• [What you should do]: In the material below, find the line with "Lemma put_key_size (now" and the line with "intros [Hnd Hkeys]", then output those two lines and every line between them, exactly.

• [Dataset entries]:
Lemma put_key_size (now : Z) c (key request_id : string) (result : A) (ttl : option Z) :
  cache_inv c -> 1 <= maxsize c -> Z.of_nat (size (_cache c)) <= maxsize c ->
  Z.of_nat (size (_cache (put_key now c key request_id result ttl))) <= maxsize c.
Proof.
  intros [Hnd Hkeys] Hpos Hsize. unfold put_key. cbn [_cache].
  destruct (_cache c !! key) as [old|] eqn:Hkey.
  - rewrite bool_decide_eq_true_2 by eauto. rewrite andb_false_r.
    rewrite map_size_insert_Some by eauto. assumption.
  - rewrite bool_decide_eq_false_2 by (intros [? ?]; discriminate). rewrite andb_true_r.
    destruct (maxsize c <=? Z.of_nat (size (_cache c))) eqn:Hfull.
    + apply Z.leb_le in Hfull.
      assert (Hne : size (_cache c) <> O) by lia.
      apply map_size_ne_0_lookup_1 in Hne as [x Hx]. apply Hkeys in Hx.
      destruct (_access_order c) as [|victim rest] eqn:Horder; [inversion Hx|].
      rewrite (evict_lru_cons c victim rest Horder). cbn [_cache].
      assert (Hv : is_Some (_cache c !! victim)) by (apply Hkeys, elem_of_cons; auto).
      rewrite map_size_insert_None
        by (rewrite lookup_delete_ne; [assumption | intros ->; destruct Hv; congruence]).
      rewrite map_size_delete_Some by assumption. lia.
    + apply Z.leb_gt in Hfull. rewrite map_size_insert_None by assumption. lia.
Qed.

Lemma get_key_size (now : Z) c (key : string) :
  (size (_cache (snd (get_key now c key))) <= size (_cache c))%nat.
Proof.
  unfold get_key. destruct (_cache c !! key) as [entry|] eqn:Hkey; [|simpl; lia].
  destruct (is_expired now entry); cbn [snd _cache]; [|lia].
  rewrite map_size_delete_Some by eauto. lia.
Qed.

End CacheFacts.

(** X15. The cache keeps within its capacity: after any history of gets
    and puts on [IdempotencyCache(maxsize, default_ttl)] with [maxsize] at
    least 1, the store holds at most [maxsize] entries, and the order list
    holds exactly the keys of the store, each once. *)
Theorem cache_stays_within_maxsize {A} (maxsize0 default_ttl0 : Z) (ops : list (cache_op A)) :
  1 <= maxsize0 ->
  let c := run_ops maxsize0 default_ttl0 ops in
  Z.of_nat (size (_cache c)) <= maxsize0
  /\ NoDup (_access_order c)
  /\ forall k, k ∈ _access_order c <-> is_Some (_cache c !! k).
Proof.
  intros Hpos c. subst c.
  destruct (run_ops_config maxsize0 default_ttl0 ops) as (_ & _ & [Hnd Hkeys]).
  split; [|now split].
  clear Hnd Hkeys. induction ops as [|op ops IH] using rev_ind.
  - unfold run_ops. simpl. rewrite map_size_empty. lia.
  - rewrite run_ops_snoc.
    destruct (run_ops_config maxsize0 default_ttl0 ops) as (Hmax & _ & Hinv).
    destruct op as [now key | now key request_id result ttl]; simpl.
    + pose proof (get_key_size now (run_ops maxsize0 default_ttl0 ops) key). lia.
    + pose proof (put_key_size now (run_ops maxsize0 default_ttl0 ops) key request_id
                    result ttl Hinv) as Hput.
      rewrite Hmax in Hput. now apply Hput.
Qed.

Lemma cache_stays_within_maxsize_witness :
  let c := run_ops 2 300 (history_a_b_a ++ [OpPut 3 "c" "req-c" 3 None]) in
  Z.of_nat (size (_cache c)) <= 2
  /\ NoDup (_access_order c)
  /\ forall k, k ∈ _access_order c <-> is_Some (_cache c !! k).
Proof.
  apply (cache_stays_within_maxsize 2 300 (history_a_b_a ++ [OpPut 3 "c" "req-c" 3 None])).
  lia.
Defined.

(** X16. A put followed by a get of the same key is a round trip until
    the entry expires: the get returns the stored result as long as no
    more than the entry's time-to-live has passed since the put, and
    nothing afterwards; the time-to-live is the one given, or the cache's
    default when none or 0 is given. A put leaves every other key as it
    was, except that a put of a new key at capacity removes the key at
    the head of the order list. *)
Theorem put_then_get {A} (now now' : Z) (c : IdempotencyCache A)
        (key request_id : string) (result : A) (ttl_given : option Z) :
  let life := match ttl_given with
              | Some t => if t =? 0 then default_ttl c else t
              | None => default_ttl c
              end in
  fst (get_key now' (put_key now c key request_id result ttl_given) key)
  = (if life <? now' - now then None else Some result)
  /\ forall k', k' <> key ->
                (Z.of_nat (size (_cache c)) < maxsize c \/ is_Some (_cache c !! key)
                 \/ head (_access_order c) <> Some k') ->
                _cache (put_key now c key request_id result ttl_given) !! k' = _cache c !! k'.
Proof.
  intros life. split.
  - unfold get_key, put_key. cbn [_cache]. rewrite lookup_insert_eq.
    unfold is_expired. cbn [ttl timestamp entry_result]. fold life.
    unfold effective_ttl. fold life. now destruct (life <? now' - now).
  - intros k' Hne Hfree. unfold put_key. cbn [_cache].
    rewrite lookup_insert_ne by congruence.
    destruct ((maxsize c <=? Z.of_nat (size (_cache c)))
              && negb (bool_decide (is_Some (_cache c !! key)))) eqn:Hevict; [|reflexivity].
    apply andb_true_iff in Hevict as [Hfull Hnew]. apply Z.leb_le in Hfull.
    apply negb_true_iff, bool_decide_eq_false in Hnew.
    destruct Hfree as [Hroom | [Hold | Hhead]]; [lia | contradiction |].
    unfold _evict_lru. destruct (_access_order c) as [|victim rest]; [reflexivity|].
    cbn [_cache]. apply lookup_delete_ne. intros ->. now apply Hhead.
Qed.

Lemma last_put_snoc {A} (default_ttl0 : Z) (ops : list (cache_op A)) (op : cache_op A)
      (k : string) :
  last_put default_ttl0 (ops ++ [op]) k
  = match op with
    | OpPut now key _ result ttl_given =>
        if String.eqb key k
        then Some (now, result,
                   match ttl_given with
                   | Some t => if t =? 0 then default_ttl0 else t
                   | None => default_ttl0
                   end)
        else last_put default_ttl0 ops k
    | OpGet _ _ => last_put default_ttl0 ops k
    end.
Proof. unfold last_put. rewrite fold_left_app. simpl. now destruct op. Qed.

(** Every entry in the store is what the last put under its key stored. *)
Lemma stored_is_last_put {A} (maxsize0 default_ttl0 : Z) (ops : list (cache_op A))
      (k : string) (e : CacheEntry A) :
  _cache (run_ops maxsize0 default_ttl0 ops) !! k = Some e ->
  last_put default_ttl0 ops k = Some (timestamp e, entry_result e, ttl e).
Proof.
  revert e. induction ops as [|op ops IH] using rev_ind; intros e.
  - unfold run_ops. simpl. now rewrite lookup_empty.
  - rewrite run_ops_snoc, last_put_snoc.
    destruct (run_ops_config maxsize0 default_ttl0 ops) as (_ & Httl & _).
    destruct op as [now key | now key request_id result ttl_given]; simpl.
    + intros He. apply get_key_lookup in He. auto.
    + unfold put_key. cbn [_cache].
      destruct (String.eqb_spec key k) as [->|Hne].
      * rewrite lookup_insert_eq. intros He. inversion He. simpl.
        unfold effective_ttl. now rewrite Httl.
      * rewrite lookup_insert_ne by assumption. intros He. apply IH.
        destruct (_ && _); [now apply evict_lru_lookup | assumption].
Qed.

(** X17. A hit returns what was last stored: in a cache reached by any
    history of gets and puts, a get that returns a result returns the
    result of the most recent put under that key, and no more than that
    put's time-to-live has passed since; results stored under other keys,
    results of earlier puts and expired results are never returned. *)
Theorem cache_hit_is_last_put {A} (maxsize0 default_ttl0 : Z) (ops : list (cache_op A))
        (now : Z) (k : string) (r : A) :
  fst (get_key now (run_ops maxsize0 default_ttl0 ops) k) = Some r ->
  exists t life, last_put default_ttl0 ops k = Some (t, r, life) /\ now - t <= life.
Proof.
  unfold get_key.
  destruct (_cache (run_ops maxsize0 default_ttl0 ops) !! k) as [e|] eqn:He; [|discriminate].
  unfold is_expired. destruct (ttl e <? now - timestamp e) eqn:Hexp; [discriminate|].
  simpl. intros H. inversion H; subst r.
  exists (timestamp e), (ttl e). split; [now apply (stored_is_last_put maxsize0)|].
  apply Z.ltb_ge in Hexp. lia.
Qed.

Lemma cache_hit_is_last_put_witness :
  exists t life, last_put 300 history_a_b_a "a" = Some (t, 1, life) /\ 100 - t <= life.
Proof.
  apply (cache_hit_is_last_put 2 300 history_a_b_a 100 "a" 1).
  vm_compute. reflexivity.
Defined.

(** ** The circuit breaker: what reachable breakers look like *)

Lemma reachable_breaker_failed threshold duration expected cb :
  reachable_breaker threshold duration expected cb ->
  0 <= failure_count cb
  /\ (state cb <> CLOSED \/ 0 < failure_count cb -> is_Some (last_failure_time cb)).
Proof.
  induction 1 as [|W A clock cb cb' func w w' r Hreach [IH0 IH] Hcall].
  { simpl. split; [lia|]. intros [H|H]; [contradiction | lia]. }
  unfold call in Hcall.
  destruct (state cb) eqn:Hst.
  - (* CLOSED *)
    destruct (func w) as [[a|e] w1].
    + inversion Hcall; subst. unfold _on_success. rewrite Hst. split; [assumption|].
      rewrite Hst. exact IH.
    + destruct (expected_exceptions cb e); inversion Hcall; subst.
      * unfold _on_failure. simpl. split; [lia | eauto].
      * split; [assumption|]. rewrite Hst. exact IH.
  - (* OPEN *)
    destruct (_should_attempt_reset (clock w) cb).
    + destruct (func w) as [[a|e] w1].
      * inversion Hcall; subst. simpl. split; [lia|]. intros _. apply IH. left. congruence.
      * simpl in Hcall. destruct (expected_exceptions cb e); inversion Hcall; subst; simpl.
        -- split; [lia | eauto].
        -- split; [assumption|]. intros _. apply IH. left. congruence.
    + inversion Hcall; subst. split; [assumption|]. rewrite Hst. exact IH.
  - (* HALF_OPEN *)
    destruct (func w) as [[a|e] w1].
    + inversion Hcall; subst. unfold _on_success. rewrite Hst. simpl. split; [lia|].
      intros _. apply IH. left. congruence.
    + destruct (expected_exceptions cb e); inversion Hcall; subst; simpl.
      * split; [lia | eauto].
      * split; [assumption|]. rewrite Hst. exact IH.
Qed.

==

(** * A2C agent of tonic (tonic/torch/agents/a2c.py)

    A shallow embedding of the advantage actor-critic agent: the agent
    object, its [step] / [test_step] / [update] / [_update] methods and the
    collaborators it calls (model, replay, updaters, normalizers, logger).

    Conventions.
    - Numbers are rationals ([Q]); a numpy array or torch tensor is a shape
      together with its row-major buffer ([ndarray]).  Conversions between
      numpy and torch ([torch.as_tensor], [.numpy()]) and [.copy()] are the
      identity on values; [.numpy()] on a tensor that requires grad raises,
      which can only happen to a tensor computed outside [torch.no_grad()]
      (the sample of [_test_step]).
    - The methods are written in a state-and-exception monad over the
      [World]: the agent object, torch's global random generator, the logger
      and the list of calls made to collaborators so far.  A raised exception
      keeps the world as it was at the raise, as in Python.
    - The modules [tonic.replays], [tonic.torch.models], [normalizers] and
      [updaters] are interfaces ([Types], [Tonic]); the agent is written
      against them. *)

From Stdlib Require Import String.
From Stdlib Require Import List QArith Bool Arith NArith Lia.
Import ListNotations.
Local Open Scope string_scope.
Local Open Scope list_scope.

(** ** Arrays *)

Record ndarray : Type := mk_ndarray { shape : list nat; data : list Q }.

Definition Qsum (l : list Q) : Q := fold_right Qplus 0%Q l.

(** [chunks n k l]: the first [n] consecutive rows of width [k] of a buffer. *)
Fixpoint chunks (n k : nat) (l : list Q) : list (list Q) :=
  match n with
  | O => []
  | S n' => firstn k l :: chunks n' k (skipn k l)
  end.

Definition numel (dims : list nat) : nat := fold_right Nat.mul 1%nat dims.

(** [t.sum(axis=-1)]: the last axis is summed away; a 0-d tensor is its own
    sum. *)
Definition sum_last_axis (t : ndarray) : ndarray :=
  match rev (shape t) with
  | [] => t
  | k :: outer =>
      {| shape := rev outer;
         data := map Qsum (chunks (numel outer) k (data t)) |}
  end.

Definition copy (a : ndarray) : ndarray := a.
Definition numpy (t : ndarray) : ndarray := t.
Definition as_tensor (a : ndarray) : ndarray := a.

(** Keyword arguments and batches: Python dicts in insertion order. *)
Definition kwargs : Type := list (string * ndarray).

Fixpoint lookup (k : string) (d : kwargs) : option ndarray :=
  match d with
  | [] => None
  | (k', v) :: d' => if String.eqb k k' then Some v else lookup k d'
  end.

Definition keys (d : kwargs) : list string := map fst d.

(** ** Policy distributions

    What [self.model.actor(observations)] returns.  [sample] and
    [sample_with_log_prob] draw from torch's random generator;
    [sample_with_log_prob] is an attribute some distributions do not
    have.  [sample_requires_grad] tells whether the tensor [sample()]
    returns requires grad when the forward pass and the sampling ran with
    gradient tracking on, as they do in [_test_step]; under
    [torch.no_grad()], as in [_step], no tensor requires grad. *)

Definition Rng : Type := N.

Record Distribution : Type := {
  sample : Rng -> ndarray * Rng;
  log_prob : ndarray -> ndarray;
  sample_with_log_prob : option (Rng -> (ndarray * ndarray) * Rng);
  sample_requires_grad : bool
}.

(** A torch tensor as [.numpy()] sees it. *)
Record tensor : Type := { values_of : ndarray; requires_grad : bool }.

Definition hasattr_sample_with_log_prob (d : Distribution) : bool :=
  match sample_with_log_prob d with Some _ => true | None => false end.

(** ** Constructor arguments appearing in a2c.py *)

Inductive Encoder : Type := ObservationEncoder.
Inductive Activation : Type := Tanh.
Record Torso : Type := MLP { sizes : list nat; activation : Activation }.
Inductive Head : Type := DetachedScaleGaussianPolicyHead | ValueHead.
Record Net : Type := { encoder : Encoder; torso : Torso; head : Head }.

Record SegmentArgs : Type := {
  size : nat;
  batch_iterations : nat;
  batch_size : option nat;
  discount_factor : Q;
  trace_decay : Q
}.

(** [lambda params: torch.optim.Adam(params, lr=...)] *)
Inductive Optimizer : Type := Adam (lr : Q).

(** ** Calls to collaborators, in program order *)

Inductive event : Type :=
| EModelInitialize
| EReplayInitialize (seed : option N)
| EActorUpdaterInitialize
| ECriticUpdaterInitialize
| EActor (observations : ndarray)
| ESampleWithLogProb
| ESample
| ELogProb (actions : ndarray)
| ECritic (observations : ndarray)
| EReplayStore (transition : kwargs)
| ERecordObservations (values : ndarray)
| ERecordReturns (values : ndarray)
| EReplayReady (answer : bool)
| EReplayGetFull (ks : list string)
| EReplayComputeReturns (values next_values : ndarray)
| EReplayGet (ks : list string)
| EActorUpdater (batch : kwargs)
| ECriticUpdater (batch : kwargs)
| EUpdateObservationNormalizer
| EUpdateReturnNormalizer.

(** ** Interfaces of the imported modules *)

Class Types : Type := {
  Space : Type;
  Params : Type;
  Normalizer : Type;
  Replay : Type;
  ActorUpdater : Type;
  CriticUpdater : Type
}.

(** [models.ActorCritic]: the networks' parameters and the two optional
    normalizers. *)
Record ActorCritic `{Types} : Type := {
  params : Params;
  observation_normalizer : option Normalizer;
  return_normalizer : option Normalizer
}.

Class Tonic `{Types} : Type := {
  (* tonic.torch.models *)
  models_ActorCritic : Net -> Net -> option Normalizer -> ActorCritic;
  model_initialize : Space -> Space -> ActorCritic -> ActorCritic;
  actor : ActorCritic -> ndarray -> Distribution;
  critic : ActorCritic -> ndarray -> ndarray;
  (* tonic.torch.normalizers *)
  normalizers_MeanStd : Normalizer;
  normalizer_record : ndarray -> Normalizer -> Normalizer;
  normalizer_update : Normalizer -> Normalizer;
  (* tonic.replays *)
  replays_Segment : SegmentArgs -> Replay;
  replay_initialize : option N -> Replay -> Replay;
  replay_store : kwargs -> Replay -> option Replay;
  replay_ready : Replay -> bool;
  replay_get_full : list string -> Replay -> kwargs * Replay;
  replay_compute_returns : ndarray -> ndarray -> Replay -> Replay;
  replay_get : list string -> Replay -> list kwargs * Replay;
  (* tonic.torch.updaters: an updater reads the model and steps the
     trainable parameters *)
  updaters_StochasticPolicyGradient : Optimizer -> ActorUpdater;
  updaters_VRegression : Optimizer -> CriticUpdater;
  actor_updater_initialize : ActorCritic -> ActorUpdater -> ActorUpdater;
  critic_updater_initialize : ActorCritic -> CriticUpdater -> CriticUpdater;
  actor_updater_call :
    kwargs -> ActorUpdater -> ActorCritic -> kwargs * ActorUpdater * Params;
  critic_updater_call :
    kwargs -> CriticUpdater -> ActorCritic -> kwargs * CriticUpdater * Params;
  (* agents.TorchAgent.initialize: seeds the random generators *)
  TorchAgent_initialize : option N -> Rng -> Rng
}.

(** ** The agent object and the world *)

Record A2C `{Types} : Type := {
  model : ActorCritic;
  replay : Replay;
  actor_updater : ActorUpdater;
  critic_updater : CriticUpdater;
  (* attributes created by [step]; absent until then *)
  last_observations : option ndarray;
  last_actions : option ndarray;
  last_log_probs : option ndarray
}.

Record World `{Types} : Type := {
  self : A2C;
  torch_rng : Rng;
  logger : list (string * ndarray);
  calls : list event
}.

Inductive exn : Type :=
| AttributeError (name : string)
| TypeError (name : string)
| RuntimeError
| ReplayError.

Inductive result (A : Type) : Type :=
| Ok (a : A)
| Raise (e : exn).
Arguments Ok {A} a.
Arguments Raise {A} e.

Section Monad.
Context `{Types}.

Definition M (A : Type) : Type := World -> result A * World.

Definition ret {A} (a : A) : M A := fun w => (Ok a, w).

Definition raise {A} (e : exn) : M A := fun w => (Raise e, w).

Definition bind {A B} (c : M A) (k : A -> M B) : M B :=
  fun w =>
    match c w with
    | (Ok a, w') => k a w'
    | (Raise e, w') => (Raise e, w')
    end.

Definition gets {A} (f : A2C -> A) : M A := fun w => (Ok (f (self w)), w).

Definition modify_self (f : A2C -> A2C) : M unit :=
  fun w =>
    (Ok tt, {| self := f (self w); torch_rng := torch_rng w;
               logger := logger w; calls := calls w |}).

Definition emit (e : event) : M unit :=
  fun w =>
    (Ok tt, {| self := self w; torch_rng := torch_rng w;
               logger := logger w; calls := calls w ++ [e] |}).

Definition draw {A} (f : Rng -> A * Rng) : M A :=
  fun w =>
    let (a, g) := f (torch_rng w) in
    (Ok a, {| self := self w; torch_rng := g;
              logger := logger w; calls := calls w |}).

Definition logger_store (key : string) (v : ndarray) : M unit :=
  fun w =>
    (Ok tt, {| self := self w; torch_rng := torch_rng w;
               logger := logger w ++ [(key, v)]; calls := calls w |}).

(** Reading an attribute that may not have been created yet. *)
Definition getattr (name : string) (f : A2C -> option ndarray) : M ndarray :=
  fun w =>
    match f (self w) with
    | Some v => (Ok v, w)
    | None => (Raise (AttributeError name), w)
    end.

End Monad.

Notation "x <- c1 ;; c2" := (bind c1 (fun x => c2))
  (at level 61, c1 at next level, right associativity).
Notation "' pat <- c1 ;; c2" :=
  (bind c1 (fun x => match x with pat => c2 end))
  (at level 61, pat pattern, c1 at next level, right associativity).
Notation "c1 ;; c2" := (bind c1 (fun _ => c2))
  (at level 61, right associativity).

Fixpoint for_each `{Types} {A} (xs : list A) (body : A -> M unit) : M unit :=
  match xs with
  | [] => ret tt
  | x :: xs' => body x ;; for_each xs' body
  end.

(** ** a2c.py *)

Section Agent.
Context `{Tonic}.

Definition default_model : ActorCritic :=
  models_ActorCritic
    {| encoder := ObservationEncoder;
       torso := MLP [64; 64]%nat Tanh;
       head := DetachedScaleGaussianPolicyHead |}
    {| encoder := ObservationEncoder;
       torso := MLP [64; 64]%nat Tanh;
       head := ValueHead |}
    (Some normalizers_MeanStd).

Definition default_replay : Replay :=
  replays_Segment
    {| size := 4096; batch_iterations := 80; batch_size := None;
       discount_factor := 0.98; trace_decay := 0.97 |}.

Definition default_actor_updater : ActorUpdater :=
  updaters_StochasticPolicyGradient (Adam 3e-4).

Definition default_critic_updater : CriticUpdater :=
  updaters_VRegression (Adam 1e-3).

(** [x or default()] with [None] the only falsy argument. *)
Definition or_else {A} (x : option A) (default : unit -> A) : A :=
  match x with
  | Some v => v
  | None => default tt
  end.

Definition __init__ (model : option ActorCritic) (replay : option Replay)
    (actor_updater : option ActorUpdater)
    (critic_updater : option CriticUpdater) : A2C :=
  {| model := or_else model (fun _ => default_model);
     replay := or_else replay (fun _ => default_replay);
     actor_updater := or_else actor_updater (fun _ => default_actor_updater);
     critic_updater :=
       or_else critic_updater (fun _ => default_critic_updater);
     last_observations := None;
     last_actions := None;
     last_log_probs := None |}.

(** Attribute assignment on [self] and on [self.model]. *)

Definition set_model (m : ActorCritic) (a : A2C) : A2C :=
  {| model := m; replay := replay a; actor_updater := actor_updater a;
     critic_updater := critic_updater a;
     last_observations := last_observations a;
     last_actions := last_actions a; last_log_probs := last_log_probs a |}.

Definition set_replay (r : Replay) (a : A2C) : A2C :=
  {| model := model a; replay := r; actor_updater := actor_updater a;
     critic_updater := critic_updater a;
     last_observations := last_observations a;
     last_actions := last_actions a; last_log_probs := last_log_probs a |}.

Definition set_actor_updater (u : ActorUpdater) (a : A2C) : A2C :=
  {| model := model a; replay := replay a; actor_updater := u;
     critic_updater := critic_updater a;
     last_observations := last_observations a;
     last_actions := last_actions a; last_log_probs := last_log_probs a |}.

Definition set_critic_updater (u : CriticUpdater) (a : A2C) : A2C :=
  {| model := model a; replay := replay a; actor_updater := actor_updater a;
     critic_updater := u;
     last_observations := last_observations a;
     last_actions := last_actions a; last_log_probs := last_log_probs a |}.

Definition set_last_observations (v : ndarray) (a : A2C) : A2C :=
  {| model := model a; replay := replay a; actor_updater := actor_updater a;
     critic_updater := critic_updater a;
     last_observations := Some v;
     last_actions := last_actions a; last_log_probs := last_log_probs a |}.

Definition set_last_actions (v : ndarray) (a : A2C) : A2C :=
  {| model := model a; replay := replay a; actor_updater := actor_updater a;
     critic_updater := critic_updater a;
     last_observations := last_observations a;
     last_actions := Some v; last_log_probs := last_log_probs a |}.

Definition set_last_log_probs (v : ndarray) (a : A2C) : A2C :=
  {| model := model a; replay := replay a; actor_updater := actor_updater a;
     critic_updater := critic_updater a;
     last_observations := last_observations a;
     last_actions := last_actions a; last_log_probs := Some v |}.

• [Result]:
Lemma put_key_size (now : Z) c (key request_id : string) (result : A) (ttl : option Z) :
  cache_inv c -> 1 <= maxsize c -> Z.of_nat (size (_cache c)) <= maxsize c ->
  Z.of_nat (size (_cache (put_key now c key request_id result ttl))) <= maxsize c.
Proof.
  intros [Hnd Hkeys] Hpos Hsize. unfold put_key. cbn [_cache].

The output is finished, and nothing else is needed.